ABOUT THIS EXERCISE
Please output the section of the listing below that opens with the line containing "Definition ContentTypeJSON : string" and closes with the line containing "Definition badField (msg", exactly and with nothing else.

[Start of Attachment]

(* ===== verification/Envelope.v ===== *)
(** * Envelope: internal/shared/envelope/envelope.go, subject.go

    The wrapper of every event on the bus: its validation, its routing keys and
    its content types. Payloads are byte lists. *)

From stdpp Require Import pretty.
From S2P Require Import Prelude GoRuntime Shared.

Local Open Scope string_scope.
Local Open Scope list_scope.
Local Open Scope Z_scope.

Definition ContentTypeJSON : string := "application/json".
Definition ContentTypeProto : string := "application/protobuf".

Record Envelope := MkEnvelope {
  Type_ : string;
  Version : Z;
  Venue : string;
  Instrument : string;
  TsExchange : Z;
  TsIngest : Z;
  Seq : Z;
  IdempotencyKey : string;
  ContentType : string;
  Meta : gmap string string;
  Payload : list Z;
  topicKey : string;
}.
#[export] Instance Envelope_eta : Eta Envelope := λ r,
  MkEnvelope (Type_ r) (Version r) (Venue r) (Instrument r) (TsExchange r) (TsIngest r) (Seq r) (IdempotencyKey r)
    (ContentType r) (Meta r) (Payload r) (topicKey r).

(** [strconv.Itoa] *)
Definition Itoa (z : Z) : string := pretty z.

Section envelope.
Context {GR : GoRuntime}.

Definition NormalizeContentType (contentType : string) : Problem + string :=
  let c := ToLower (TrimSpace contentType) in
  if str_eqb c "" then inr ContentTypeJSON
  else if str_eqb c ContentTypeJSON then inr ContentTypeJSON
  else if str_eqb c ContentTypeProto then inr ContentTypeProto
  else inl (with_detail (with_detail (Newf ValidationFailed "unsupported envelope content_type %q" [AnyStr contentType])
         "field" (AnyStr "content_type")) "value" (AnyStr contentType)).

(** A problem about a field, without and with its value. *)
Definition badField (msg field : string) : Problem :=
  with_detail (New ValidationFailed msg) "field" (AnyStr field).
Definition badValue (format field : string) (value : Z) : Problem :=
  with_detail (with_detail (Newf ValidationFailed format [AnyInt value]) "field" (AnyStr field)) "value" (AnyInt value).

Definition Validate : Meth Envelope Problem unit :=
  e ← recv;
  fail_if (str_eqb (TrimSpace (Type_ e)) "") (badField "envelope type must not be empty" "type") ;;
  fail_if (Version e <? 1) (badValue "envelope version must be >= 1, got %d" "version" (Version e)) ;;
  fail_if (str_eqb (TrimSpace (Venue e)) "") (badField "envelope venue must not be empty" "venue") ;;
  fail_if (str_eqb (TrimSpace (Instrument e)) "") (badField "envelope instrument must not be empty" "instrument") ;;
  fail_if (TsIngest e <=? 0) (badValue "envelope ts_ingest must be positive, got %d" "ts_ingest" (TsIngest e)) ;;
  fail_if (Seq e <? 0) (badValue "envelope seq must be non-negative, got %d" "seq" (Seq e)) ;;
  fail_if (str_eqb (TrimSpace (IdempotencyKey e)) "")
    (badField "envelope idempotency_key must not be empty" "idempotency_key") ;;
  contentType ← try_ (NormalizeContentType (ContentType e));
  assign (λ e, e <| ContentType := contentType |>) ;;
  fail_if (Z.of_nat (length (Payload e)) =? 0) (badField "envelope payload must not be empty" "payload").

(** The key is computed once and cached in the envelope. *)
Definition TopicKey (e : Envelope) : Envelope * string :=
  if negb (str_eqb (topicKey e) "") then (e, topicKey e) else
  let venue := ToLower (TrimSpace (Venue e)) in
  let instrument := ToLower (TrimSpace (Instrument e)) in
  let eventType := ToLower (TrimSpace (Type_ e)) in
  let key := (eventType ++ "." ++ venue ++ "." ++ instrument)%string in
  (e <| topicKey := key |>, key).

(** The map is copied: the original is not changed. *)
Definition WithMeta (key value : string) (e : Envelope) : Envelope :=
  e <| Meta := <[key := value]> (Meta e) |>.

(** ** subject.go *)

Definition isUpperAlphaNumeric (s : string) : bool :=
  str_forallb (λ ch, let n := Ascii.N_of_ascii ch in
    ((65 <=? n) && (n <=? 90) || (48 <=? n) && (n <=? 57))%N) s.

Definition normalizeSubjectInstrument (instrument : string) : string :=
  let raw := ToUpper (TrimSpace instrument) in
  if str_eqb raw "" then "UNKNOWN"
  else if isUpperAlphaNumeric raw then raw
  else
    let b := if is_ascii raw then str_filter is_alnum raw else alnum_unicode raw in
    if str_eqb b "" then "UNKNOWN" else b.

Definition SubjectFromEnvelope (env : Envelope) : string :=
  let eventType := ToLower (TrimSpace (Type_ env)) in
  let eventType := if str_eqb eventType "" then "unknown" else eventType in
  let version := if Version env <=? 0 then 1 else Version env in
  let venue := ToLower (TrimSpace (Venue env)) in
  let venue := if str_eqb venue "" then "unknown" else venue in
  let instrument := normalizeSubjectInstrument (Instrument env) in
  (eventType ++ ".v" ++ Itoa version ++ "." ++ venue ++ "." ++ instrument)%string.

(** ** What validation establishes *)

Record validEnvelope (e : Envelope) : Prop := {
  valid_type : TrimSpace (Type_ e) ≠ "";
  valid_version : 1 ≤ Version e;
  valid_venue : TrimSpace (Venue e) ≠ "";
  valid_instrument : TrimSpace (Instrument e) ≠ "";
  valid_ts : 0 < TsIngest e;
  valid_seq : 0 ≤ Seq e;
  valid_key : TrimSpace (IdempotencyKey e) ≠ "";
  valid_content : ContentType e = ContentTypeJSON ∨ ContentType e = ContentTypeProto;
  valid_payload : Payload e ≠ [];
}.

Lemma NormalizeContentType_ok c t :
  NormalizeContentType c = inr t → t = ContentTypeJSON ∨ t = ContentTypeProto.
Proof. unfold NormalizeContentType. repeat case_match; intros; simplify_eq; auto. Qed.

Lemma NormalizeContentType_idem c t : NormalizeContentType c = inr t → NormalizeContentType t = inr t.
Proof. intros [-> | ->]%NormalizeContentType_ok; reflexivity. Qed.

Lemma str_eqb_false a b : str_eqb a b = false → a ≠ b.
Proof. apply String.eqb_neq. Qed.

(** A valid envelope is only changed in the spelling of its content type. *)
Lemma envelope_Validate_ok e e' :
  Validate e = (e', inr tt) → validEnvelope e' ∧ ∃ c, e' = e <| ContentType := c |>.
Proof.
  unfold Validate. intros H. inv_ok H. reflect_bools.
  repeat match goal with H : str_eqb _ _ = false |- _ => apply str_eqb_false in H end.
  match goal with H : NormalizeContentType _ = inr _ |- _ => apply NormalizeContentType_ok in H end.
  match goal with H : Z.of_nat (length (Payload e)) ≠ 0 |- _ => rename H into Hp end.
  split; [|by eexists]. split; cbn; try done; try lia. intros Hnil. by rewrite Hnil in Hp.
Qed.

Lemma NormalizeContentType_fails c p : NormalizeContentType c = inl p → Code p = ValidationFailed.
Proof. unfold NormalizeContentType. repeat case_match; intros; by simplify_eq. Qed.

Lemma envelope_Validate_fails : fails_with (λ p, Code p = ValidationFailed) Validate.
Proof. unfold Validate. solve_fails; try done. apply NormalizeContentType_fails. Qed.
End envelope.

[End of Attachment]

SOLUTION FOR THIS PROBLEM
Definition ContentTypeJSON : string := "application/json".
Definition ContentTypeProto : string := "application/protobuf".

Record Envelope := MkEnvelope {
  Type_ : string;
  Version : Z;
  Venue : string;
  Instrument : string;
  TsExchange : Z;
  TsIngest : Z;
  Seq : Z;
  IdempotencyKey : string;
  ContentType : string;
  Meta : gmap string string;
  Payload : list Z;
  topicKey : string;
}.
#[export] Instance Envelope_eta : Eta Envelope := λ r,
  MkEnvelope (Type_ r) (Version r) (Venue r) (Instrument r) (TsExchange r) (TsIngest r) (Seq r) (IdempotencyKey r)
    (ContentType r) (Meta r) (Payload r) (topicKey r).

(** [strconv.Itoa] *)
Definition Itoa (z : Z) : string := pretty z.

Section envelope.
Context {GR : GoRuntime}.

Definition NormalizeContentType (contentType : string) : Problem + string :=
  let c := ToLower (TrimSpace contentType) in
  if str_eqb c "" then inr ContentTypeJSON
  else if str_eqb c ContentTypeJSON then inr ContentTypeJSON
  else if str_eqb c ContentTypeProto then inr ContentTypeProto
  else inl (with_detail (with_detail (Newf ValidationFailed "unsupported envelope content_type %q" [AnyStr contentType])
         "field" (AnyStr "content_type")) "value" (AnyStr contentType)).

(** A problem about a field, without and with its value. *)
Definition badField (msg field : string) : Problem :=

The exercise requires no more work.